Electric Sheep Robotics, the leader in autonomous lawn mowing, has officially launched its Dexter robot.
Dexter takes existing commercial lawn mowers, both gas and electric, and turns them into autonomous vehicles. Dexter is designed to address critical labor shortages in the landscaping, facilities, and property management industries.
Nationally, a record 4.5 million US workers quit their jobs in November. There are more job openings than there are workers. The labor market in landscaping is particularly dire.
Tens of thousands of full-time positions are going unfilled, according to the National Association of Landscape Professionals, who also call 2021 “the worst labor market in recent history”.
The company also today announced Series A financing in the amount of $21.5 million, led by Tiger Global. To date, the company has raised $25.7 million and is currently the best-capitalized autonomous mowing start-up with the largest number of commercial customer deployments.
Griffin Schroeder, partner, Tiger Global, says: “Automation of the $115 billion outdoor maintenance market is an enormous opportunity hiding in plain sight. Electric Sheep is leading the way with fully autonomous solutions. We are excited to invest and help them grow their leadership position.”
Other investors include Foundation Capital, who led the $4 million Seed round, grep -vc, Signia Venture Partners, as well as individual pre-Seed investors Ariel Cohen (TripActions), Travis Deyle (Cobalt Robotics), Sahil Lavingia (Gumroad), and Reinforced Ventures.
Naganand Murty, CEO of Electric Sheep, says: “I don’t think people realize that lawns are America’s largest crop.
“More land and water are dedicated to lawns than to wheat and corn combined, and more than 40 million acres of land in the US has some form of lawn.
“$20 billion is allocated annually to lawn mowing alone. Solutions such as Electric Sheep’s Dexter robot are helping our customers meet demand and better allocate their already scarce labor pool.”
Electric Sheep will use the funds to fuel expansion across all departments in order to meet growing customer demand. The company currently has contracts with thirty customers across the US and interest is high.
Matt Menoni, Apex Landscaping, in Hawthorn Woods, Illinois, says: “The technology Electric Sheep has brought to market is an absolute game-changer. It won’t take long for our industry to catch on.
“The landscape industry, like many others, is experiencing extreme labor shortages, and for us, Covid-19 has only exacerbated a pre-existing problem.
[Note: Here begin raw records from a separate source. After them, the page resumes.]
(* ===== verification/ProcCalls.v ===== *)
(** * System calls and scheduling keep the process table in order

    Each operation of proc.c runs from a table that satisfies the invariant of
    [ProcSpec] to one that does. *)

From stdpp Require Import base gmap list strings numbers.
From S2P Require Import Prelude Machine Riscv KString Kalloc Vm PageTable Uvm FreeWalk UserCopy Spinlock Proc ProcMem ProcSpec.

Section calls.
Context {LY : Layout} {LO : LayoutOk} {PLY : ProcLayout} {PLO : ProcLayoutOk} {F : Type} {FLY : FileLayer F} {FLO : FileLayerOk F}.
Notation pst := (pst F).

Lemma same_T (T : pst) cur : set_c_proc cur (set_fl (fl T) (set_km (km T) (set_nextpid (nextpid T) T))) = set_c_proc cur T.
Proof. by destruct T. Qed.

Lemma pptr_inj i j : pptr i = pptr j → i = j.
Proof. unfold pptr. lia. Qed.
Lemma pptr_nonzero i : pptr i ≠ 0.
Proof. unfold pptr. lia. Qed.
Lemma pslot_pptr i : pslot (pptr i) = i.
Proof. unfold pslot, pptr. lia. Qed.
#[local] Hint Resolve pptr_nonzero : core.

(** The scheduler's view of a process changes, nothing else. *)
Lemma inv_state x all T i p g cur :
  inv x all T → procs T !! i = Some p → alive p → alive (g p) → slot_ok (nextpid T) (bool_decide (x = Some i)) (g p) →
  p_pid (g p) = p_pid p → p_parent (g p) = p_parent p → img_of (g p) = img_of p →
  p_ofile (g p) = p_ofile p → p_cwd (g p) = p_cwd p →
  (∀ j q, j ≠ i → procs T !! j = Some q → p_state q = RUNNING ↔ cur = pptr j) →
  (p_state (g p) = RUNNING ↔ cur = pptr i) → (cur = 0 ∨ cur = pptr i) →
  inv x all (upd i g (set_c_proc cur T)).
Proof.
  intros Hi Hp Ap Ag Hs E1 E2 E3 E4 E5 C1 C2 C3. rewrite <-same_T.
  assert (∀ q, alive q → live q) as AL by (intros q [E|[E|E]]; unfold live; by rewrite E).
  apply (inv_upd x x all T i p); try done.
  - pose proof (inv_next _ _ _ Hi). lia.
  - destruct C3 as [->| ->]; [by left|right]. exists i. split; [done|]. rewrite <-(inv_length _ _ _ Hi). by eapply lookup_lt_Some.
  - intros _ j q Hne Hj Lq E. apply Hne. eapply (inv_pids _ _ _ Hi); [done|exact Hp|done|by apply AL|congruence].
  - intros Ei. split; [done|]. destruct (inv_init _ _ _ Hi) as (j & q & Ej & Hj & _ & Hz). rewrite E2.
    assert (j = i) as -> by (apply pptr_inj; congruence). congruence.
  - intros _ Hn. destruct (inv_parent _ _ _ Hi i p Hp (AL _ Ap) Hn) as (j & q & Ej & Hj & Aq). exists j. split; [congruence|].
    destruct (decide (j = i)) as [->|Hne]; [by left|right]. by exists q.
  - by left.
  - intros R HR. unfold image in *. rewrite E3, decide_True by by apply AL. rewrite decide_True in HR by by apply AL.
    eapply memx_perm; [apply (inv_mem _ _ _ Hi)|done].
  - intros R D HR HD. rewrite E4, E5. eapply fl_inv_perm; [apply (inv_files _ _ _ Hi)|done|done].
Qed.
Lemma wp_h_modify (m : M hart unit) (g : hart → hart) Q s K h pl :
  tsr s K h pl → (∀ h', m h' = OK tt (g h')) → (∀ h', heq h' h → heq (g h') (g h)) → word (h_csr (g h) MSTATUS) →
  (∀ s', tsr s' (set_kflag (Z.testbit (h_csr (g h) MSTATUS) 1) K) (g h) pl → Q tt s') → wp (onh m) Q s.
Proof.
  intros Hs Hm Hg Hw HQ. unfold onh. apply wp_zoom. eapply wp_intro; [apply Hm|]. pose proof Hs as (_ & _ & E & _). specialize (Hg _ E). apply HQ.
  rewrite <-(heq_csr _ _ Hg) in Hw |- *. eapply tsr_heq; [|exact Hg]. by eapply tsr_set.
Qed.

(** Code of the kernel; the hart sees its interrupt flag. *)
Lemma wp_k {A} (m : M kern A) Q s K h pl :
  tsr s K h pl → wp m (λ a K', ∀ s', tsr s' K' (hflag (kflag K') h) pl → Q a s') K → wp (onk m) Q s.
Proof.
  intros (<- & <- & E & Hw) Hm. unfold onk. apply wp_zoom. eapply wp_mono; [exact Hm|]. cbv beta. intros a K' HQ. apply HQ.
  split; [done|]. split; [done|]. split; [|apply u64_range].
  assert (∀ c, c ≠ MSTATUS → h_csr (th s) c = h_csr h c) as Hc by (intros c Hc; rewrite <-(heq_csr _ _ E); unfold the_hart; by rewrite csr_set, decide_False).
  assert (∀ k, 0 ≤ k < 64 → k ≠ 1 → Z.testbit (h_csr (th s) MSTATUS) k = Z.testbit (h_csr h MSTATUS) k) as Hk.
  { intros k Hk Hn. rewrite <-(heq_csr _ _ E). unfold the_hart. rewrite csr_set, decide_True by done.
    rewrite u64_testbit, status_testbit by (lia || (repeat constructor; lia)). cbn. by rewrite bool_decide_false. }
  split; [exact (heq_mode _ _ E)|exact (heq_pc _ _ E)|exact (heq_reg _ _ E)|]. intros c. unfold the_hart, hflag. rewrite !csr_set.
  case_decide as Ec; [subst|exact (Hc c Ec)]. apply word_eq; [apply u64_range|apply u64_range|]. intros k Hr.
  rewrite !u64_testbit, !status_testbit by (lia || (repeat constructor; lia)). cbn. case_bool_decide; [done|by apply Hk].
Qed.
“The automation of our mowing work allows our teams to redirect their focus onto more specialized work at our clients’ properties – the stuff they actually get excited about. We’re also big believers that this opens the door for young people to get excited about horticulture.
“This technology provides unique opportunities for the next generation to be engaged in an industry they might not normally consider.”
Michael Mayberry, Level Green Landscaping, in Washington, DC, says: “If the past few years have taught us nothing else, it’s made us more comfortable with change.
“Forward-thinking companies in the landscaping industry are turning to automation to help address the most challenging labor environment I’ve ever seen.
“By autonomously mowing lawns – one of the least-skilled tasks my team undertakes – Electric Sheep is helping us to automate our way out of an extreme labor shortage.”
Dexter easily attaches to new or existing lawn mowers and requires minimal training in order to autonomously mow any type of grass. Landscapers simply show Dexter what to do one time, and the robot then autonomously repeats those actions.
Dexter utilizes cutting-edge technology, including LiDAR, cameras, GPS, ultrasonic sensors for precise maneuvering across diverse terrain, and OTA (over-the-air) firmware updates.
All robots are monitored while in use and incorporate a safety-rated system capable of detecting perimeter breaches in even the most adverse conditions.
Dexter is being designed to the evolving R15.08 standard for self-driving robots and is available with no upfront costs through a Robots-as-a-Service model.